DATASET EXCERPTS:
(** X14: for a valid configuration with board side at least 4 and a
    shuffle that rearranges 0 .. N*S*S-1, [reset] leaves exactly one food
    cell in every lane, on a cell that is Empty in the fresh grid. *)
Theorem X14_reset_places_one_food_per_lane
    (s s' : Snake) (obs : observation) (shuffled : list Z) (g : nat) :
  valid_config s ->
  (4 <= _board_size s)%nat ->
  is_shuffle (_n_games s * _board_size s * _board_size s) shuffled ->
  reset s shuffled = Ok (s', obs) ->
  (g < _n_games s)%nat ->
  exists a' r0 c0,
    _attrs s' = Some a' /\
    (r0 < _board_size s)%nat /\ (c0 < _board_size s)%nat /\
    get3 (fresh_board s) g r0 c0 = value_board /\
    forall r c, (r < _board_size s)%nat -> (c < _board_size s)%nat ->
      get3 (_food a') g r c = if ((r =? r0) && (c =? c0))%nat then 1 else 0.
Proof.
  intros Hv HS4 Hsh Hr Hg.
  rewrite (reset_gives_reset_state s Hv s' obs shuffled Hr).
  pose proof (valid_start_length s Hv) as HL.
  pose proof (snake_row_inside s Hv) as Hrow.
  assert (Hhalf : (2 <= _board_size s / 2)%nat)
    by (apply Nat.div_le_lower_bound; lia).
  assert (E1 : get3 (fresh_board s) g 1 1 = value_board).
  { rewrite (fresh_board_cell s Hv) by lia. unfold interior.
    destruct (Nat.leb_spec 1 (_board_size s - 2)); [|lia]. cbn [Nat.leb andb].
    destruct (Nat.eqb_spec 1 (_board_size s / 2)); [lia|]. reflexivity. }
  assert (E2 : get3 (fresh_board s) g (_board_size s / 2) (_board_size s - 2)
               = value_board).
  { rewrite (fresh_board_cell s Hv) by lia. unfold interior.
    destruct (Nat.leb_spec 1 (_board_size s / 2)); [|lia].
    destruct (Nat.leb_spec (_board_size s / 2) (_board_size s - 2)); [|lia].
    destruct (Nat.leb_spec 1 (_board_size s - 2)); [|lia].
    rewrite Nat.leb_refl, Nat.eqb_refl. cbn [andb].
    destruct (Nat.ltb_spec (_board_size s - 2) (_start_length s)); [lia|].
    destruct (Nat.eqb_spec (_board_size s - 2) (_start_length s)); [lia|].
    reflexivity. }
  destruct (food_pos1_unique _ _ (fresh_board s) shuffled g
              1 1 (_board_size s / 2) (_board_size s - 2) Hsh Hg)
    as (r0 & c0 & Hr0 & Hc0 & E0 & Hone); try lia; try assumption.
  { intros E. assert (E' : 1%nat = (_board_size s / 2)%nat) by congruence.
    rewrite <- E' in Hhalf. lia. }
  exists (reset_food s shuffled), r0, c0.
  split; [reflexivity|]. repeat split; try assumption.
  intros r c Hr' Hc'. rewrite reset_food_cell by assumption. now apply Hone.
Qed.
(** One run of the quiz page keeps the invariant and does not raise. *)
Lemma show_quiz_page_invariant (pool questions : list Question) (st : session_state)
    (button : bool) (radio : Z) :
  Forall gradable questions ->
  quiz_invariant pool questions st -> page st = quiz ->
  exists st', show_quiz_page st button radio = Ok st' /\ quiz_invariant pool questions st'.
Proof.
  intros Hgrad Hsame Hquiz.
  pose proof Hsame as (Hdata & Hidx & Hlen & Hasked & Hscore & Hrec & Hpage).
  unfold show_quiz_page. rewrite Hdata. cbn [current_questions].
  destruct (index_in_range questions (current_question st) Hidx) as (q & Hq & ->).
  cbn [mbind result_bind].
  destruct (show_feedback st) eqn:Hfb.
  - (* the feedback of the last answer is shown *)
    destruct (index_valid (answers st) (-1)) as [last ->]; [unfold valid_index; lia|].
    cbn [mbind result_bind].
    destruct (Z.ltb_spec (current_question st) (Z.of_nat (length questions) - 1))
      as [Hmore|Hlast]; (destruct button; [|exists st; split; [reflexivity | exact Hsame]]).
    + eexists. split; [reflexivity|]. split; [reflexivity|]. cbn.
      repeat split; assumption || lia.
    + eexists. split; [reflexivity|]. split; [reflexivity|]. cbn.
      repeat split; try assumption; try lia. right. split; [reflexivity | lia].
  - (* the options are shown *)
    destruct button; [|exists st; split; [reflexivity | exact Hsame]].
    assert (Hgq : gradable q).
    { rewrite Forall_forall in Hgrad. apply Hgrad. eapply list_elem_of_lookup_2, Hq. }
    destruct (check_answer_gradable q radio Hgq) as [v Hv]. rewrite Hv.
    cbn [mbind result_bind]. eexists. split; [reflexivity|].
    split; [reflexivity|]. cbn.
    assert (Hn : length (answers st) = Z.to_nat (current_question st)) by lia.
    repeat split; try assumption; try lia.
    + rewrite length_app. cbn. lia.
    + rewrite map_app, length_app. cbn [map length App.answer_question].
      rewrite Nat.add_1_r, (take_S_r _ _ q) by (rewrite Hn; exact Hq).
      rewrite Hasked. reflexivity.
    + rewrite List.filter_app, length_app. cbn [List.filter App.answer_is_correct].
      rewrite Hscore. destruct (correct v); cbn [length]; lia.
    + apply Forall_app. split; [exact Hrec|]. constructor; [|constructor].
      split; [exact Hv | reflexivity].
    + left. exact Hquiz.
Qed.

Lemma quiz_runs_invariant (pool questions : list Question) (inputs : list (bool * Z)) :
  Forall gradable questions ->
  forall st,
    quiz_invariant pool questions st ->
    exists st', quiz_runs st inputs = Ok st' /\ quiz_invariant pool questions st'.
Proof.
  intros Hgrad. induction inputs as [|[button radio] inputs IH]; intros st Hinv;
    cbn [quiz_runs].
  - eauto.
  - destruct (page st) eqn:Hpage; eauto.
    destruct (show_quiz_page_invariant pool questions st button radio Hgrad Hinv Hpage)
      as (st1 & -> & Hinv1).
    cbn [mbind result_bind]. apply IH, Hinv1.
Qed.

(** A session from [start_quiz] on, on a pool of gradable questions. *)
Lemma quiz_session (num_questions : Z) (st : session_state) (t : tape)
    (data : quiz_data_dict) (inputs : list (bool * Z)) :
  quiz_data st = Some data ->
  0 < num_questions ->
  all_questions data <> [] ->
  Forall gradable (all_questions data) ->
  exists started t' now selected,
    start_quiz num_questions st t = (Ok started, t')
    /\ quiz_runs started inputs = Ok now
    /\ selected ⊆+ all_questions data
    /\ Z.of_nat (length selected)
       = Z.min num_questions (Z.of_nat (length (all_questions data)))
    /\ quiz_invariant (all_questions data) selected now.
Proof.
  intros Hdata Hnum Hpool Hgrad.
  destruct (start_quiz_state num_questions st t data Hdata ltac:(lia))
    as (selected & t' & Hrun & Hlen & Hsub).
  assert (Hsel : Forall gradable selected).
  { rewrite Forall_forall in Hgrad |- *. intros q Hq. apply Hgrad.
    eapply elem_of_submseteq; eassumption. }
  assert (0 < Z.of_nat (length (all_questions data)))
    by (destruct (all_questions data); [contradiction | cbn; lia]).
  assert (Hinv : quiz_invariant (all_questions data) selected
            {| page := quiz;
               quiz_data := Some {| all_questions := all_questions data;
                                    current_questions := selected |};
               current_question := 0; score := 0; answers := [];
               show_feedback := false |}).
  { split; [reflexivity|]. cbn.
    repeat split; try reflexivity; try lia; try constructor. reflexivity. }
  destruct (quiz_runs_invariant _ selected inputs Hsel _ Hinv) as (now & Hplay & Hnow).
  eexists _, t', now, selected.
  split; [exact Hrun|]. split; [exact Hplay|]. auto.
Qed.
End Session.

EXERCISE GOAL:
Among the lines above, which ones hold the string "Hlen"? Show them.

TASK OUTPUT:
  pose proof Hsame as (Hdata & Hidx & Hlen & Hasked & Hscore & Hrec & Hpage).
    as (selected & t' & Hrun & Hlen & Hsub).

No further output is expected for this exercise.